And before you can even start doing that weird thing, you are required to fill in forms and sign a contract, and thereafter each hour you spend talking to one another is framed by strict rules of responsibility and confidentiality. And, to boot, there is no other person in your life who will know so much about you and about whom you will know so very little.
There are many more weird aspects of therapy, but as far as I’m concerned, these are quite enough to start with. And if you find yourself thinking along these lines, rest assured that you’re not alone. There are many people who find this topsy-turvy arrangement confusing enough that they quit after only a session or two, and there are quite a lot more (like, a lot) who won’t even consider starting in the first place.
However, if you can get used to it—and it does take some getting used to, though it usually doesn’t take as long as you might think—you’ll find that the various strangenesses of therapy are not only helpful, but actually necessary for the whole thing to work. A lot of the time, people find that they actually need and want their therapist to be a stranger, because that way they they know they can trust them! Which sounds logically backwards, but there it is…
Thus, given that the whole situation is so upside-down and inside-out, I would be much more concerned if you didn’t feel at least a little bit uncomfortable during your early sessions.
SNAFU: Situation Normal, All Fucked Up
What can contribute to this confusion and discomfort about the whole therapy thing is when your therapist doesn’t acknowledge or even seem to notice the weirdness. They act as if the whole thing is perfectly sensible and normal—because for them it is totally normal. They spend all day in this weird space of talking to strangers about all of the intimate and taboo things that nobody talks about in public, and so sometimes they forget that what they’re doing can feel very risky indeed.
But ask them about their own first few months as a trainee therapist and they might tell you just how bizarre and uncomfortable the whole thing seemed. And more importantly, they might tell you about their own talker’s block and how incredibly nervous they were about being emotionally intimate with perfect strangers—and how terrified they were of talking about taboo subjects, offending someone, or simply saying something “stupid.”
So to be super clear: In my view, it is a good thing that you initially feel uncomfortable, because you are indeed in a profoundly weird situation. Feeling uncomfortable just means that your emotional “spidey senses” are doing exactly what they should be doing— they’re picking up on the many strangenesses of psychotherapy.
Finally, the thesis statement
Hence this article. There are a number of common feelings, reactions, and fears which trying to “open up” in this weird situation can bring up for people. On top of this basic strangeness, there are a number of common themes which can contribute to your discomfort with your therapist. As I said in the caveat, I present them here with the express purpose of normalizing them, because they are nothing to be ashamed of and nothing you need to hide from anyone, especially yourself.

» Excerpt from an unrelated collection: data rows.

(** * lib/auth/permissions.go: resolving a request's identity into an
    authorization context.

  The file embeds [permissions.go] function by function.  What the Go file
  imports from the packages [teleport] and [services] (types, constants,
  constructors, the three store interfaces) is not part of the file; it is
  taken as the fields of interface classes, [teleport.Package],
  [services.Consts] and [services.Package], and every result below holds
  for each implementation of them.  A small implementation at the end of
  the definitions ([Model]) is used to run the code on concrete
  requests. *)

From stdpp Require Import base strings list gmap.

(** ** github.com/gravitational/trace *)

Module trace.

(** An [error] value.  The three typed errors carry their message;
  [OtherError] stands for any error value of another type; [TraceErr] is
  the wrapper [trace.Wrap] puts around an error to record where it
  passed. *)
Inductive error : Type :=
| AccessDeniedError (Message : string)
| NotFoundError (Message : string)
| BadParameterError (Message : string)
| OtherError (Message : string)
| TraceErr (Err : error).

Definition Wrap (err : error) : error := TraceErr err.

Definition AccessDenied (message : string) : error :=
  Wrap (AccessDeniedError message).

Definition NotFound (message : string) : error :=
  Wrap (NotFoundError message).

Definition BadParameter (message : string) : error :=
  Wrap (BadParameterError message).

(** [trace.Unwrap]: the original error under the wrappers. *)
Fixpoint Unwrap (err : error) : error :=
  match err with
  | TraceErr e => Unwrap e
  | _ => err
  end.

Definition IsAccessDenied (err : error) : bool :=
  match Unwrap err with AccessDeniedError _ => true | _ => false end.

Even the “neurotic” or “paranoid” feelings described below don’t necessarily mean that you’re “disturbed,” “defective,” or “mentally ill.” Human consciousness has both “rational” and “irrational” aspects, yet we are generally encouraged to (unfairly) punish ourselves for “being irrational” and have learned to shame-blame ourselves by calling them “crazy,” “weird,” or “insane.”
Not only is there no need to punish yourself for being nominally “neurotic,” but this “insanity” is a part of you, a vital and important part that can be understood, integrated, and leveraged as an emotional skill, rather than rejected as a source of shame and embarrassment. In other words, many of the thoughts and feelings we think make us “crazy” or “weird” are in fact incredibly common, and I would argue are indeed thoughts and feelings that everyone has from time to time. They just seem crazy or weird because nobody talks about them—because they’re afraid that everybody else will think they’re crazy and weird!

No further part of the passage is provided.